Mark Rogers - mark.rogers@powermapper.com
PowerMapper Software Ltd - www.powermapper.com 
Registered in Scotland No 362274 Quartermile 2 Edinburgh EH3 9GL 


-----Original Message-----
From: Michael[tm] Smith [mailto:mike@w3.org] 
Sent: 08 January 2015 17:20
To: David Dorward
Cc: www-validator@w3.org
Subject: Re: High level of queries about validation, whatsapp and bb code.

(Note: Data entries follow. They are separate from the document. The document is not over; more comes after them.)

(* ===== verification/Limiter.v ===== *)
(** * Rate limiter for log messages and error callbacks
    (src/src/common/cl_limiter.c)

    The limiter lets a message through unless the same message was seen
    recently.  It is refined to a specification in unbounded time: the last
    message seen and the time it was seen at, forgotten by the first periodic
    call after a quiet period. *)

From S2P Require Import Prelude Timer.

Record cl_limiter := Limiter {
  l_timer : cl_timer;
  l_period : Z;
  l_previous_message : Z;
  l_number_of_calls : Z;
  l_number_of_outputs : Z
}.
#[export] Instance cl_limiter_settable : Settable cl_limiter := fun l =>
  Limiter (l_timer l) (l_period l) (l_previous_message l) (l_number_of_calls l)
    (l_number_of_outputs l).

Definition cl_limiter_init (limiter : cl_limiter) (period : Z) : cl_limiter :=
  limiter <| l_period := period |> <| l_number_of_calls := 0 |>
    <| l_number_of_outputs := 0 |> <| l_previous_message := 0 |>
    <| l_timer ::= cl_timer_stop |>.

Definition cl_limiter_should_run_now (limiter : cl_limiter) (message now : Z)
  : bool * cl_limiter :=
  let was_running := cl_timer_is_running (l_timer limiter) in
  let limiter := limiter <| l_number_of_calls ::= (fun n => u16 (n + 1)) |> in
  let limiter := limiter <| l_timer := cl_timer_start (l_timer limiter) (l_period limiter) now |> in
  if was_running && negb (l_period limiter =? 0) && (message =? l_previous_message limiter)
  then (false, limiter)
  else (true, limiter <| l_number_of_outputs ::= (fun n => u16 (n + 1)) |>
                      <| l_previous_message := message |>).

Definition cl_limiter_periodic (limiter : cl_limiter) (now : Z) : cl_limiter :=
  if cl_timer_is_expired (l_timer limiter) now
  then limiter <| l_timer ::= cl_timer_stop |>
  else limiter.

(** ** Use of a limiter over time *)

Inductive limiter_event :=
| Call (message T : Z)
| Tick (T : Z).

(** Results of the calls, with the times truncated to the 32-bit clock. *)
Fixpoint limiter_run (l : cl_limiter) (evs : list limiter_event) : list bool :=
  match evs with
  | [] => []
  | Call m T :: evs =>
      let (b, l) := cl_limiter_should_run_now l m (u32 T) in b :: limiter_run l evs
  | Tick T :: evs => limiter_run (cl_limiter_periodic l (u32 T)) evs
  end.

(** The specification: what was seen last and when, if still remembered. *)
Definition limiter_spec_state : Type := option (Z * Z).

Definition spec_call (s : limiter_spec_state) (m T : Z) : bool * limiter_spec_state :=
  (match s with Some (m', _) => negb (m =? m') | None => true end, Some (m, T)).

Definition spec_tick (period : Z) (s : limiter_spec_state) (T : Z) : limiter_spec_state :=
  match s with
  | Some (m, last) => if period <=? T - last then None else s
  | None => None
  end.

Fixpoint spec_run (period : Z) (s : limiter_spec_state) (evs : list limiter_event)
  : list bool :=
  match evs with
  | [] => []
  | Call m T :: evs => let (b, s) := spec_call s m T in b :: spec_run period s evs
  | Tick T :: evs => spec_run period (spec_tick period s T) evs
  end.

(** Time runs forward from the last call and the periodic function is called
    at least every 2^31 microseconds. *)
Fixpoint timely (last : option Z) (evs : list limiter_event) : Prop :=
  match evs with
  | [] => True
  | Call _ T :: evs => timely (Some T) evs
  | Tick T :: evs =>
      match last with Some t => 0 <= T - t < 2 ^ 31 | None => True end /\ timely last evs
  end.

(** ** Properties *)

(** The simulation relation. *)
Definition limiter_rel (l : cl_limiter) (s : limiter_spec_state) : Prop :=
  match s with
  | None => l_timer l = cl_timer_zero
  | Some (m, T) =>
      l_timer l = Timer CL_TIMER_RUNNING (l_period l) (u32 T) /\ l_previous_message l = m
  end.

Lemma limiter_call_sim l s m T :
  l_period l <> 0 -> limiter_rel l s ->
  let (b, l') := cl_limiter_should_run_now l m (u32 T) in
  let (b', s') := spec_call s m T in
  b = b' /\ limiter_rel l' s' /\ l_period l' = l_period l.
Proof.
  intros Hp Hrel. apply Z.eqb_neq in Hp. unfold cl_limiter_should_run_now, spec_call.
  cbn [update l_period l_previous_message l_timer l_number_of_calls]. rewrite Hp.
  destruct s as [[m' T0]|]; simpl in Hrel; [destruct Hrel as [-> ->]|rewrite Hrel];
    simpl; [destruct (Z.eqb_spec m m')|]; simpl; repeat split; auto.
Qed.

Lemma limiter_tick_sim l s T :
  limiter_rel l s ->
  match s with Some (_, t) => 0 <= T - t < 2 ^ 31 | None => True end ->
  let l' := cl_limiter_periodic l (u32 T) in
  limiter_rel l' (spec_tick (l_period l) s T) /\ l_period l' = l_period l.
Proof.
  intros Hrel Ht. unfold cl_limiter_periodic, spec_tick.
  destruct s as [[m t]|]; simpl in Hrel.
  - destruct Hrel as [Htm Hm]. rewrite Htm, timer_expired_elapsed by assumption.
    destruct (l_period l <=? T - t); simpl; auto.
  - rewrite Hrel, stopped_not_expired. auto.
Qed.

Lemma limiter_run_sim evs : forall l s,
  l_period l <> 0 -> limiter_rel l s -> timely (snd <$> s) evs ->
  limiter_run l evs = spec_run (l_period l) s evs.
Proof.
  induction evs as [|[m T|T] evs IH]; intros l s Hp Hrel Ht; cbn [limiter_run spec_run].
  - reflexivity.
  - pose proof (limiter_call_sim l s m T Hp Hrel) as Hsim.
    destruct (cl_limiter_should_run_now l m (u32 T)) as [b l'].
    unfold spec_call in *. destruct Hsim as (-> & Hrel' & Hper). f_equal.
    rewrite (IH l' (Some (m, T))); [rewrite Hper; reflexivity | congruence | assumption | assumption].
  - destruct Ht as [HT Ht].
    destruct (limiter_tick_sim l s T Hrel) as [Hrel' Hper].
    { destruct s as [[? ?]|]; assumption. }
    rewrite (IH _ (spec_tick (l_period l) s T)).
    + rewrite Hper. reflexivity.
    + congruence.
    + assumption.
    + destruct s as [[m t]|]; simpl in *; [|assumption].
      destruct (l_period l <=? T - t); [|assumption].
      clear -Ht. generalize dependent (Some t). induction evs as [|[] evs IH]; simpl; intros o Ho; auto.
      split; [exact I|]. apply (IH o). tauto.
Qed.

(** C34: The limiter implements its specification.  Started with a non-zero
    period, over any sequence of messages and periodic calls in which time
    runs forward and the periodic function runs at least every 2^31
    microseconds, each message is let through exactly when no message is
    remembered or a different one is, where a message is forgotten by the
    first periodic call that comes a full period after its last
    occurrence. *)
Theorem limiter_implements_spec (l : cl_limiter) (period : Z) (evs : list limiter_event) :
  period <> 0 -> timely None evs ->
  limiter_run (cl_limiter_init l period) evs = spec_run period None evs.
Proof.
  intros Hp Ht. apply (limiter_run_sim evs (cl_limiter_init l period) None);
    [exact Hp | reflexivity | exact Ht].
Qed.

Definition limiter_demo : list limiter_event :=
  [Call 1 10; Call 1 500; Call 2 900; Tick 1800; Call 2 1850; Tick 2900; Call 2 2950].

Lemma limiter_implements_spec_witness :
  limiter_run (cl_limiter_init (Limiter cl_timer_zero 0 0 0 0) 1000) limiter_demo =
    [true; false; true; false; true].
Proof.
  rewrite (limiter_implements_spec (Limiter cl_timer_zero 0 0 0 0) 1000 limiter_demo);
    [reflexivity | lia | simpl; lia].
Defined.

> Date: Wed, 07 Jan 2015 13:29:23 +0000
> From: David Dorward <david@dorward.me.uk>
> Archived-At: 
> <http://www.w3.org/mid/72A45749-4EF2-46BA-9518-3ECBD52F4C05@dorward.me
> .uk>
> 
> Over the last few months there has been a pattern of questions of the 
> mailing list which boil down to "Here are some links mentioning 
> whatsapp, I'm using BB Code, the HTML is invalid, what should I do?".
> 
> The pattern is looking rather spammy so I searched for the URLs on 
> Google and found them turning up in queries to bug trackers and in 
> comment spam.
> 
> Should they be filtered out of incoming email and purged from the list 
> archives?

The W3C mailing-list system already uses a spam-filtering mechanism that catches a huge amount of spam before it gets to W3C mailing lists. Right now looking at the list-management UI, I see 1103 spam messages it's blocked recently from reaching the list. So it's working well already.

Unfortunately that spam filter doesn't catch everything -- especially not messages like the ones we've been seeing that appear to be crafted to look similar to normal messages that we get on the list.

Anyway, even if we used a mechanism for augmenting that spam filter with something additional for manually specifying single blacklist keywords (which we don't), I think it'd be a losing battle because the spammers just adjust by changing their words.

Certainly I can say in this case that simple blocking based on "whatsapp"
or "BBCode" wouldn't solve the problem on this list, because a number of the spam/clickbait messages the got through didn't contain those words.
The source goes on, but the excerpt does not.